The combat: virulence and resistance

The fact that through the involvement of the mites the virus complex becomes increasingly virulent also causes that the damage done by the mites increases. However, VSH is put in action  in this battle not against the varroa mites per se, but targeted against mites containing the virulent virus recombinant. Mites that do not transmit the virulent virus remain undiscovered or at least left unaffected. Moreover, VSH appears in this way to help varroa mites: by removing the virulent virus form the damage done by the remaining mites becomes less, and more mites can reproduce in a colony before a collapse follows. Maybe similar to the situation in the early days of varroa in Europe.

DWV/VDV-1 takes up the gauntlet

If VSH indeed combats the virulent form of the DWV/VDV-1 complex (by especially removing these) then VSH is principally a resistance behaviour against the virulent virus.

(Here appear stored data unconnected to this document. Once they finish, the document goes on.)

(** Body of the loop over PFParticles (lines 154-384). *)
Definition produce_one (cfg : Config) (evt : Event) (out : Output) (pfPartIdx : nat)
  : option Output :=
  match fm_at (pfPartToPCAxisAssns evt) pfPartIdx with
  | None => None
  | Some [] => Some out
  | Some pcAxisVec0 =>
      let pcAxisVec := order_axes pcAxisVec0 in
      match hd_error pcAxisVec with
      | None => Some out
      | Some pcAxis =>
          match fm_at (clusterAssns evt) pfPartIdx with
          | None => None
          | Some clusterVec =>
              match map_option (fun c => fm_at_id (clusterHitAssns evt) (cluster_ID c)) clusterVec with
              | None => None
              | Some hitVecs =>
                  match fm_at (spacePointAssnVec evt) pfPartIdx with
                  | None => None
                  | Some spacePointVec =>
                      let tag := make_tag (classify cfg pcAxis hitVecs spacePointVec) in
                      let k := length (cosmicTagPFParticleVector out) in
                      Some (mkOutput
                              (cosmicTagPFParticleVector out ++ [tag])
                              (assnOutCosmicTagPFParticle out ++ [(pfPartIdx, k)])
                              (assnOutCosmicTagPCAxis out ++ map (fun axis => (axis, k)) pcAxisVec))
                  end
              end
          end
      end
  end.

Fixpoint produce_loop (cfg : Config) (evt : Event) (out : Output) (idxs : list nat)
  : option Output :=
  match idxs with
  | [] => Some out
  | i :: rest =>
      match produce_one cfg evt out i with
      | None => None
      | Some out' => produce_loop cfg evt out' rest
      end
  end.

(** [CosmicPCAxisTagger::produce]; [None] is an exception escaping it. *)
Definition produce (cfg : Config) (evt : Event) : option Output :=
  match pfParticleHandle evt with
  | None => Some empty_output
  | Some pfParticles =>
      match pcaxisHandle evt, clusterHandle evt with
      | Some _, Some _ => produce_loop cfg evt empty_output (seq 0 (length pfParticles))
      | _, _ => Some empty_output
      end
  end.

(** ** Auxiliary definitions and concrete inputs *)

Definition timing_flag (cfg : Config) (hitVecs : list (list Hit)) : Z :=
  fst (fst (cluster_loop (fDetectorWidthTicks cfg) (0%Z, kNotTagged) hitVecs)).

Definition axis_unit : PCAxis :=
  mkPCAxis 1 1 1 1 (V3 1 0 0) (V3 0 1 0) (V3 0 0 1) (V3 0 0 0).

Definition cfg_example : Config := mkConfig 100 5 5 5 50 100 500.

(** The score of each tag kind as listed by the specification (§4.4). *)
Definition spec_score_of_tag (t : CosmicTagID_t) : R :=
  match t with
  | kNotTagged => 0
  | kGeometry_ZZ => 4 / 10
  | kGeometry_X | kGeometry_Y | kGeometry_Z => 1 / 2
  | kOutsideDrift_Partial | kGeometry_XX | kGeometry_YY | kGeometry_XY
  | kGeometry_XZ | kGeometry_YZ => 1
  end.

Definition hits_late : list (list Hit) := [[mkHit 0 0]].

Definition axis_mid : PCAxis :=
  mkPCAxis 1 1 1 1 (V3 1 0 0) (V3 0 1 0) (V3 0 0 1) (V3 50 0 250).

Definition points_xx : list SpacePoint := [V3 1 0 250; V3 99 0 250].

Definition ax5 : PCAxis := mkPCAxis 5 1 1 1 (V3 1 0 0) (V3 0 1 0) (V3 0 0 1) (V3 0 0 0).
Definition ax3 : PCAxis := mkPCAxis 3 1 1 1 (V3 0 1 0) (V3 1 0 0) (V3 0 0 1) (V3 0 0 0).

(** Two PFParticles: the first with the axes (5, 3), the second with none. *)
Definition evt_two : Event :=
  mkEvent (Some [0%nat; 1%nat]) (Some []) (Some [ax5; ax3])
    (Some [[ax5; ax3]; []]) (Some [[]; []]) (Some [[]; []]) (Some []).

Definition has_axis (axs : list (list PCAxis)) (i : nat) : bool :=
  match nth i axs [] with [] => false | _ => true end.

Definition axis_assns_of (axs : list (list PCAxis)) (ik : list (nat * nat))
  : list (PCAxis * nat) :=
  flat_map (fun '(i, k) => map (fun axis => (axis, k)) (order_axes (nth i axs []))) ik.

(** One PFParticle with one axis; the space-point association is missing. *)
Definition evt_no_sp : Event :=
  mkEvent (Some [0%nat]) (Some []) (Some [axis_unit])
    (Some [[axis_unit]]) None (Some [[]]) (Some []).

(** One PFParticle with one axis and one cluster whose ID (7) has no entry
    in the (empty) cluster-to-hit association. *)
Definition evt_bad_cluster : Event :=
  mkEvent (Some [0%nat]) (Some []) (Some [axis_unit])
    (Some [[axis_unit]]) (Some [[]]) (Some [[mkCluster 7]]) (Some []).

(** * Properties *)

(** ** Comparisons *)

Lemma Rltb_true (a b : R) : Rltb a b = true <-> a < b.
Proof. unfold Rltb; destruct (Rlt_dec a b); split; intros; auto; try discriminate; lra. Qed.

Lemma Rltb_false (a b : R) : Rltb a b = false <-> b <= a.
Proof. unfold Rltb; destruct (Rlt_dec a b); split; intros; auto; try discriminate; lra. Qed.

(** ** Timing loops *)

Lemma hit_loop_state (w : Z) (st : Z * CosmicTagID_t) (hitVec : list Hit) :
  fst (hit_loop w st hitVec) = st \/ fst (hit_loop w st hitVec) = (1%Z, kOutsideDrift_Partial).
Proof.
  induction hitVec as [|hit rest IH]; simpl; [now left|].
  destruct (out_of_time w hit); [now right|].
  destruct (hit_loop w st rest) as [st' seen]; exact IH.
Qed.

Lemma cluster_loop_state (w : Z) (st : Z * CosmicTagID_t) (hitVecs : list (list Hit)) :
  fst (cluster_loop w st hitVecs) = st
  \/ fst (cluster_loop w st hitVecs) = (1%Z, kOutsideDrift_Partial).
Proof.
  revert st; induction hitVecs as [|hv rest IH]; intros st; simpl; [now left|].
  pose proof (hit_loop_state w st hv) as Hh.
  destruct (hit_loop w st hv) as [st1 seen1] eqn:E1; simpl in Hh.
  specialize (IH st1).
  destruct (cluster_loop w st1 rest) as [st2 seen2]; simpl in *.
  destruct Hh as [-> | ->]; destruct IH; auto.
Qed.

(** The timing state of an object: [(0, kNotTagged)] or
    [(1, kOutsideDrift_Partial)]. *)
Lemma timing_state (w : Z) (hitVecs : list (list Hit)) :
  fst (cluster_loop w (0%Z, kNotTagged) hitVecs) = (0%Z, kNotTagged)
  \/ fst (cluster_loop w (0%Z, kNotTagged) hitVecs) = (1%Z, kOutsideDrift_Partial).
Proof. apply cluster_loop_state. Qed.

(** ** Square roots of the eigenvalues *)

Lemma sqrt_pos_iff (x : R) : 0 < sqrt x <-> 0 < x.
Proof.
  split; intros H.
  - destruct (Rlt_le_dec 0 x) as [Hx|Hx]; auto.
    rewrite sqrt_neg_0 in H by exact Hx; lra.
  - now apply sqrt_lt_R0.
Qed.

(** ** Unfolding [classify] *)

(** The projector branch does not run: the timing state and the
    axis-derived end points are kept. *)
Lemma classify_skip (cfg : Config) (pcAxis : PCAxis) (hitVecs : list (list Hit))
  (spacePointVec : list SpacePoint) :
  (timing_flag cfg hitVecs <> 0%Z \/ spacePointVec = []
   \/ eigenValue0 pcAxis <= 0 \/ transRMS pcAxis <= 0) ->
  classify cfg pcAxis hitVecs spacePointVec =
  mkObjResult (fst (fst (cluster_loop (fDetectorWidthTicks cfg) (0%Z, kNotTagged) hitVecs)))
    (snd (fst (cluster_loop (fDetectorWidthTicks cfg) (0%Z, kNotTagged) hitVecs)))
    (pcAxisStart0 pcAxis) (pcAxisEnd0 pcAxis).
Proof.
  unfold timing_flag, classify; intros H.
  destruct (fst (cluster_loop (fDetectorWidthTicks cfg) (0%Z, kNotTagged) hitVecs))
    as [isCosmic tag]; simpl in *.
  destruct (Z.eqb_spec isCosmic 0) as [Hc|Hc]; simpl; [|reflexivity].
  destruct spacePointVec as [|sp rest]; simpl; [reflexivity|].
  destruct (Rltb 0 (sqrt (eigenValue0 pcAxis))) eqn:E0; simpl; [|reflexivity].
  destruct (Rltb 0 (transRMS pcAxis)) eqn:E1; simpl; [|reflexivity].
  exfalso; apply Rltb_true in E0, E1; apply (proj1 (sqrt_pos_iff _)) in E0.
  destruct H as [H|[H|[H|H]]]; [congruence|discriminate|lra|lra].
Qed.

(** The projector branch runs: the boundary rules decide on the
    extremal space points. *)
Lemma classify_run (cfg : Config) (pcAxis : PCAxis) (hitVecs : list (list Hit))
  (spacePointVec : list SpacePoint) :
  timing_flag cfg hitVecs = 0%Z -> spacePointVec <> [] ->
  0 < eigenValue0 pcAxis -> 0 < transRMS pcAxis ->
  let '(s, e) := extent_points pcAxis spacePointVec in
  classify cfg pcAxis hitVecs spacePointVec =
  let '(isCosmic', tag') :=
    boundary_rules (nearX cfg s) (nearX cfg e) (nearY cfg s) (nearY cfg e)
      (nearZ cfg s) (nearZ cfg e) 0%Z kNotTagged in
  mkObjResult isCosmic' tag' s e.
Proof.
  unfold timing_flag, classify; intros Hf Hsp He0 Ht.
  destruct (timing_state (fDetectorWidthTicks cfg) hitVecs) as [Hs|Hs];
    rewrite Hs in *; simpl in Hf; [|discriminate].
  simpl.
  destruct spacePointVec as [|sp rest]; [congruence|simpl].
  apply sqrt_pos_iff, Rltb_true in He0; apply Rltb_true in Ht.
  rewrite He0, Ht; simpl.
  destruct (extent_points pcAxis (sp :: rest)); reflexivity.
Qed.

(** ** Claim C10 *)

(** C10: when the projector branch does not run (timing flag set, no space
    points, [e0 <= 0] or [t <= 0]), the emitted end points are the
    axis-derived [mean - 3 sqrt(e0) direction] and
    [mean + 3 sqrt(e0) direction]. *)
Theorem C10_fallback_endpoints (cfg : Config) (pcAxis : PCAxis)
  (hitVecs : list (list Hit)) (spacePointVec : list SpacePoint) :
  (timing_flag cfg hitVecs <> 0%Z \/ spacePointVec = []
   \/ eigenValue0 pcAxis <= 0 \/ transRMS pcAxis <= 0) ->
  let tag := make_tag (classify cfg pcAxis hitVecs spacePointVec) in
  endPt1 tag = vsub (getAvePosition pcAxis)
                 (vscale (3 * sqrt (eigenValue0 pcAxis)) (eigenVector0 pcAxis))
  /\ endPt2 tag = vadd (getAvePosition pcAxis)
                    (vscale (3 * sqrt (eigenValue0 pcAxis)) (eigenVector0 pcAxis)).
Proof.
  intros H; simpl; rewrite (classify_skip cfg pcAxis hitVecs spacePointVec H).
  split; reflexivity.
Qed.

(** ** The space-point loop *)

Section SpLoop.
Variables vertexPosition vertexDirection : TVector3.
Local Abbreviation arc := (arcLen vertexPosition vertexDirection).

In a recent very elegant study by Mondet et al (2015) carried out in France and New Zealand, the transcription of genes in the antennae of bees showing VSH compared to those never showing hygienic behaviours was studied (the groups were selected by observation of behaviours in an observation bee hive). It was shown that many genes playing roles in sensing odours were increasingly active in VSH bees, as well as metabolic and motor activity genes. The pattern of activity of the transcriptomes was more alike that found in nurse bees than in forager bees (the age of VSH activity, 15-18 days age is between that of nurses and foragers, (Wilson-Rich et al, 2009). But in addition a very remarkable outcome was that antennae of bees not showing hygienic behaviours contained high loads of virus particles of DWV/VDV-1 virus, much higher than the antennae of bees showing hygienic behaviour. The hygienic and non-hygienic bees originated from the same colony, so it seems that the virus in the antennae inhibits the expression of those genes that regulate VSH. The virus takes the VSH threat seriously, and takes up the gauntlet!  

In short, VSH is a trait of bees in the battle against varroa mites, but because varroa seldom comes alone but almost always in company with (virulent) viruses the VSH trait is a weapon against these viruses.  This research also shows that host parasite relationships are complicated and that diverse players in such webs can affect each other and may shift balances. Maybe this also holds for some other bee traits which play a role in varroa resistance and tolerance, like grooming and the reduction of the reproduction success of mites in resistant bee brood cells.